[[ SUPPLIED RECORDS open ]]

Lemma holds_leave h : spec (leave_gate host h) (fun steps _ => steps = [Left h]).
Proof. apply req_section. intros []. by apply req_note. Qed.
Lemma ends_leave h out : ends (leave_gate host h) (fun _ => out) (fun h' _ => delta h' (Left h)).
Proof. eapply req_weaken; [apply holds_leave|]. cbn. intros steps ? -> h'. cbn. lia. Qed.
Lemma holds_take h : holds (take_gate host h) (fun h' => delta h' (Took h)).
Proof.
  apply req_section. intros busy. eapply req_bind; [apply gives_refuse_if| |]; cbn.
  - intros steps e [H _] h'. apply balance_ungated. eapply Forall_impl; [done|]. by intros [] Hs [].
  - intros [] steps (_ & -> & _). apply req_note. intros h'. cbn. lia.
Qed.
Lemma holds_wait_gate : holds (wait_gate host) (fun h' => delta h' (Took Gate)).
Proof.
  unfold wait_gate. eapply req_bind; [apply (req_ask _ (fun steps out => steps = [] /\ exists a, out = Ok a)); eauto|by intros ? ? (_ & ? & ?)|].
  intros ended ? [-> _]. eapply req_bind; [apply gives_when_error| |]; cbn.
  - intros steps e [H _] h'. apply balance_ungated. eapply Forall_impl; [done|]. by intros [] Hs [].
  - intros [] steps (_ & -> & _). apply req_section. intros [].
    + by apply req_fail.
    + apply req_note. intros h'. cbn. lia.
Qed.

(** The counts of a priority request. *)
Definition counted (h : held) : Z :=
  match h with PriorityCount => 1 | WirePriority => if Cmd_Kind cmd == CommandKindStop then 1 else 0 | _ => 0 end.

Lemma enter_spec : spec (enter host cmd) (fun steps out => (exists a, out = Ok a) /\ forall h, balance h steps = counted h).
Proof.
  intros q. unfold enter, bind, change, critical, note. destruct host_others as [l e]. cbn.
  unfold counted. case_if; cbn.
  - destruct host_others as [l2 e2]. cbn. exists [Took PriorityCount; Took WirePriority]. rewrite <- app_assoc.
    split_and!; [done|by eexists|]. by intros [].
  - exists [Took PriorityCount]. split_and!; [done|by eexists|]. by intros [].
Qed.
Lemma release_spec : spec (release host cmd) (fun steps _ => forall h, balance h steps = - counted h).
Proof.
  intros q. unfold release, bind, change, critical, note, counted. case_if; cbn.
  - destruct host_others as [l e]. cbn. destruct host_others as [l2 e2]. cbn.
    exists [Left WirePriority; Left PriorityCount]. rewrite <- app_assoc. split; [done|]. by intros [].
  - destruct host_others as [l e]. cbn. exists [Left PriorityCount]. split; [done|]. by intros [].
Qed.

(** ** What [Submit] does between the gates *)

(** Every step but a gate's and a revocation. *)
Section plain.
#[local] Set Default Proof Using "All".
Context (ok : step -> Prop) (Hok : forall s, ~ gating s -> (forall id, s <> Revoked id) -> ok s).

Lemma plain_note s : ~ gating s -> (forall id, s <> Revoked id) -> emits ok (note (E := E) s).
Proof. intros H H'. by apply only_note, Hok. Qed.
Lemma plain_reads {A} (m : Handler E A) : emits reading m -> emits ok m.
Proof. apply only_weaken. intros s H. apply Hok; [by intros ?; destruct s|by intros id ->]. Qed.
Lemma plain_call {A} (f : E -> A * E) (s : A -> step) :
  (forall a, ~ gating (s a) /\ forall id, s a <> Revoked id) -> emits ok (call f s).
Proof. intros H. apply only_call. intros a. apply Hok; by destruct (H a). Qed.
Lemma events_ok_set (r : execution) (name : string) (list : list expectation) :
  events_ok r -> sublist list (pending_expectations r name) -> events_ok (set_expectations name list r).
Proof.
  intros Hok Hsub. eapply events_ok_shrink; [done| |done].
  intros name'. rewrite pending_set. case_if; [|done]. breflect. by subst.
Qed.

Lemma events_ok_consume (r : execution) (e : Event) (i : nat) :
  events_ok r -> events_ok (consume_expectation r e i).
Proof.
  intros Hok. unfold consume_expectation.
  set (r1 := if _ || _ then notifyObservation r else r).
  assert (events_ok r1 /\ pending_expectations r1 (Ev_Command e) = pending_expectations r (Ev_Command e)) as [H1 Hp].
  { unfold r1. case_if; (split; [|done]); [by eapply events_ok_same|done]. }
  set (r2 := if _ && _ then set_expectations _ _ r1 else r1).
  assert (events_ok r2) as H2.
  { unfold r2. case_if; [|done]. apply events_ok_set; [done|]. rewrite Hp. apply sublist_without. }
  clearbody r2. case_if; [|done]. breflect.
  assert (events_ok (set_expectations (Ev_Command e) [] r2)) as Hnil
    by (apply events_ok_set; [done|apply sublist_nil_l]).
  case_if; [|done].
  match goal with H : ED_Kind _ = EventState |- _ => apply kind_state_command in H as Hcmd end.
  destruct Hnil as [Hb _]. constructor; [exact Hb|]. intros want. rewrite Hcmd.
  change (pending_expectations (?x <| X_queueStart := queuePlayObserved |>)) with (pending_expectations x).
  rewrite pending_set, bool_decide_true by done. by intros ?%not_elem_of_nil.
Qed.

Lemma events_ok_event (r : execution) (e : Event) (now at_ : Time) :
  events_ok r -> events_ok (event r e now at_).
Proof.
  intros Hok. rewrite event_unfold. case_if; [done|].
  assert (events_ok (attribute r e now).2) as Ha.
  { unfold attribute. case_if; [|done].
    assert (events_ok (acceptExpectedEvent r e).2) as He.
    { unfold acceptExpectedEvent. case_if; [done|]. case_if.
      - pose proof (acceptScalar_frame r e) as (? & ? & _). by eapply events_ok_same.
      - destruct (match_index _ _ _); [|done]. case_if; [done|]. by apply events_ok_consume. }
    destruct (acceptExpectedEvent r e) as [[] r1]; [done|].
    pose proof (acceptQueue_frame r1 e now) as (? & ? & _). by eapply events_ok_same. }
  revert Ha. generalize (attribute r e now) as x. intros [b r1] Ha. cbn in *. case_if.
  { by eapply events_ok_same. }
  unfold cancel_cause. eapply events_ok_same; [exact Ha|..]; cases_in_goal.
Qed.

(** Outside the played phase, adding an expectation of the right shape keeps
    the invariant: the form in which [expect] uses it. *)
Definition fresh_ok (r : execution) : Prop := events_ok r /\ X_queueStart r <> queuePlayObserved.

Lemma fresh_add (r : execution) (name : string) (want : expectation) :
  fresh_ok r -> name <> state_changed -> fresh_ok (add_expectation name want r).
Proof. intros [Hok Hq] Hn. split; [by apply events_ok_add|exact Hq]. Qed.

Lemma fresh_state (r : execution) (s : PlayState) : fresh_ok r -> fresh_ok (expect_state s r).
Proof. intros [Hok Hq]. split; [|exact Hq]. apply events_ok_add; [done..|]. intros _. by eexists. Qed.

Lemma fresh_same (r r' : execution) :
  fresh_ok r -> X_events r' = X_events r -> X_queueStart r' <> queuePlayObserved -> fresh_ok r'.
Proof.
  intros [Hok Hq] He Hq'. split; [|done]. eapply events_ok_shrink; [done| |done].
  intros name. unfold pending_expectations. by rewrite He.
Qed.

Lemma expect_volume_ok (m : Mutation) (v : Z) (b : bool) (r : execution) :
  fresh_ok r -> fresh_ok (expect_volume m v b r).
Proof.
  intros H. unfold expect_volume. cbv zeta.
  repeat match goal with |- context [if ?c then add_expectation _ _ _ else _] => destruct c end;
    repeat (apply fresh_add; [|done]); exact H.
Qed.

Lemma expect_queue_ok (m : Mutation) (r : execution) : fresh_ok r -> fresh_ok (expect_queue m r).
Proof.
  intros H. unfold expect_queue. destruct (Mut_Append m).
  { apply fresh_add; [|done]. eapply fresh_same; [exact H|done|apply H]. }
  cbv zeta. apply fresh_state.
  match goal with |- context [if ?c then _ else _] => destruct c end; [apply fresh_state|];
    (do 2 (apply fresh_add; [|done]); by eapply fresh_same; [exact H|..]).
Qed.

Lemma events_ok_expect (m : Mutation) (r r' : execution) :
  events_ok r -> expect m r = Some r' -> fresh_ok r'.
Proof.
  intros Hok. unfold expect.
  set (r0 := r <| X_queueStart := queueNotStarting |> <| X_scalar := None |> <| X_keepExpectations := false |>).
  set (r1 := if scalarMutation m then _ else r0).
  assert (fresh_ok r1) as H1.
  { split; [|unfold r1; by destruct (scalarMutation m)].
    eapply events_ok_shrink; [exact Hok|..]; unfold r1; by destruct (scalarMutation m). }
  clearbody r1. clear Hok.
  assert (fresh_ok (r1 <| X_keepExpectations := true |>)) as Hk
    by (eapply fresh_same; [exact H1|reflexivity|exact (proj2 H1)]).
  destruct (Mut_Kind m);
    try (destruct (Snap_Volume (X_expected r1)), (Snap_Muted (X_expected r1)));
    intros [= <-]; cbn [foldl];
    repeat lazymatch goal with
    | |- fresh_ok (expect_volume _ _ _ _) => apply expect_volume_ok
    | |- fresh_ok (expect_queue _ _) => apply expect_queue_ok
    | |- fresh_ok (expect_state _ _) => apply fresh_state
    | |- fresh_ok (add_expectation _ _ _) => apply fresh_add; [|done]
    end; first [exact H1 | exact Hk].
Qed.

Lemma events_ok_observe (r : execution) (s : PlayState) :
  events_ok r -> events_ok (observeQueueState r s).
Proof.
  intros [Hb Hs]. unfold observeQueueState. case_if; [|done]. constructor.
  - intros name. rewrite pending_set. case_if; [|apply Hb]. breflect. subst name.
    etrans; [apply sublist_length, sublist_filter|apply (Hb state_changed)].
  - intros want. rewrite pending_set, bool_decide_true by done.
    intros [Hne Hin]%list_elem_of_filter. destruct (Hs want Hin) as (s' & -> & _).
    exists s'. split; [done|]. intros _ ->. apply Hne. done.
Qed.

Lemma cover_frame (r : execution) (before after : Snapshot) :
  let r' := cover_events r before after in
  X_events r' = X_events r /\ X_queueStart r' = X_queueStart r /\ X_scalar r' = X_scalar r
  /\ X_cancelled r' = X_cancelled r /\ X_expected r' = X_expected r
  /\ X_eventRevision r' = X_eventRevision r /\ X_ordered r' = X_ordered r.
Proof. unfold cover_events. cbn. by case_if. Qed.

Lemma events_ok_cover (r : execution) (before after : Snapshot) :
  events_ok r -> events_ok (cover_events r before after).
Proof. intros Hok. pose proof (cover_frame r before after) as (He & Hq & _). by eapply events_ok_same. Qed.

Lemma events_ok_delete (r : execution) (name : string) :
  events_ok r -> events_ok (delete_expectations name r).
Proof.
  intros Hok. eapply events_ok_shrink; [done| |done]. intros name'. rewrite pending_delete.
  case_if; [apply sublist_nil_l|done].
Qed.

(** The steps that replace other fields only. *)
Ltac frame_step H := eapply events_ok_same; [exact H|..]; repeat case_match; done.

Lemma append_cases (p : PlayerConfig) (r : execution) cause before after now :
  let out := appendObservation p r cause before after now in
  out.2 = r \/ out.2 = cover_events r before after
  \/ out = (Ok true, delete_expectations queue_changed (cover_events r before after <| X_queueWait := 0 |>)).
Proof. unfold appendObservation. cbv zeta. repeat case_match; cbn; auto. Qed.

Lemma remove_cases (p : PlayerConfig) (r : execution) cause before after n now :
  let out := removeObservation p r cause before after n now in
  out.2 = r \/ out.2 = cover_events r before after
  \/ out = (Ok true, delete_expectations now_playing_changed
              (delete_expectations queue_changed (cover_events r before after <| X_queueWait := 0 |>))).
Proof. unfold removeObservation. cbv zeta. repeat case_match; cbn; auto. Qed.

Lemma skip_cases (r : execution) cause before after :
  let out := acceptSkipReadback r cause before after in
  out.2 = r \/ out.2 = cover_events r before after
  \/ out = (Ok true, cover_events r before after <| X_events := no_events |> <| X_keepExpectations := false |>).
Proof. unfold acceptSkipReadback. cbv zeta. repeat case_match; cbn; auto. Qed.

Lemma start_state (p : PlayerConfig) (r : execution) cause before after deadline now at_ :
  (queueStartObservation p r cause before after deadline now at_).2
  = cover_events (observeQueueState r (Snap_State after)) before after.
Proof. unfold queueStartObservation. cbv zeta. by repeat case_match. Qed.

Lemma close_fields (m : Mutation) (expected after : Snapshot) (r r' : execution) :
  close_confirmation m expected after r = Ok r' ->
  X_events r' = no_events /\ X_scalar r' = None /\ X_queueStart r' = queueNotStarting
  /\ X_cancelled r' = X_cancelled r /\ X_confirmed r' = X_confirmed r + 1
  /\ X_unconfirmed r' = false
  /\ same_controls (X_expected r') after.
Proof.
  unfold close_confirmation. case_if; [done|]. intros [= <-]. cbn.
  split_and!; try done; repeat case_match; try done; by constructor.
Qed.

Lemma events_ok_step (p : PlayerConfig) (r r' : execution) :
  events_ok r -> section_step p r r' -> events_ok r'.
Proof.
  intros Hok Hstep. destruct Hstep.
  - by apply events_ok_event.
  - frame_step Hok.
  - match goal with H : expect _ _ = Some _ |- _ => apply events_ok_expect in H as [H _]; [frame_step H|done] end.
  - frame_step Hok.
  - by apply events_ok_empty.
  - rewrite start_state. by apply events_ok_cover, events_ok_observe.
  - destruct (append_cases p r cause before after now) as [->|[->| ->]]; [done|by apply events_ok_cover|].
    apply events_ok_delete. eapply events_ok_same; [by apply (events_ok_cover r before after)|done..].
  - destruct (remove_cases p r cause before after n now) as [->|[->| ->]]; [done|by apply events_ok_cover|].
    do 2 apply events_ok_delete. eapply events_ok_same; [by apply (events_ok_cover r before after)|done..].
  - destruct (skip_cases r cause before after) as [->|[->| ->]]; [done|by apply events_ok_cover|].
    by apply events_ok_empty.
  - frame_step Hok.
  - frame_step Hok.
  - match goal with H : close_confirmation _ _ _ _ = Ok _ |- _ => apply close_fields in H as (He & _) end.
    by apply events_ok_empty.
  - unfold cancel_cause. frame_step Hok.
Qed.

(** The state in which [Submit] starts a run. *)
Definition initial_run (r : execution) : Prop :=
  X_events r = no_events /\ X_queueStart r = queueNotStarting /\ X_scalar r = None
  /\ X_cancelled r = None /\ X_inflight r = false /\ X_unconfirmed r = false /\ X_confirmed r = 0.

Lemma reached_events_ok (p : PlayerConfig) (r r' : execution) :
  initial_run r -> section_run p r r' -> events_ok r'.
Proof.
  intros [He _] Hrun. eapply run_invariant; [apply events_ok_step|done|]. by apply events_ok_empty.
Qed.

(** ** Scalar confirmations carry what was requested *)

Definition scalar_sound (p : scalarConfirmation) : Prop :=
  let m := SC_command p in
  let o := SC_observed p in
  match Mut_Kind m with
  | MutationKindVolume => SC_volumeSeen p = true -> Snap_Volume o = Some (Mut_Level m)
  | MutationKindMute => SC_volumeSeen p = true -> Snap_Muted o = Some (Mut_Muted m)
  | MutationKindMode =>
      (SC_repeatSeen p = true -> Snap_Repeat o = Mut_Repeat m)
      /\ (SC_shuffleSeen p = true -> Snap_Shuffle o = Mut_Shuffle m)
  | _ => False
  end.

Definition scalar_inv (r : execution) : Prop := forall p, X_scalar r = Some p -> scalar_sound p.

[[ SUPPLIED RECORDS closed ]]

• WORK TASK
Your answer is a single number: how many lines in the listing above hold "constructor"?

• ANSWER BOX
3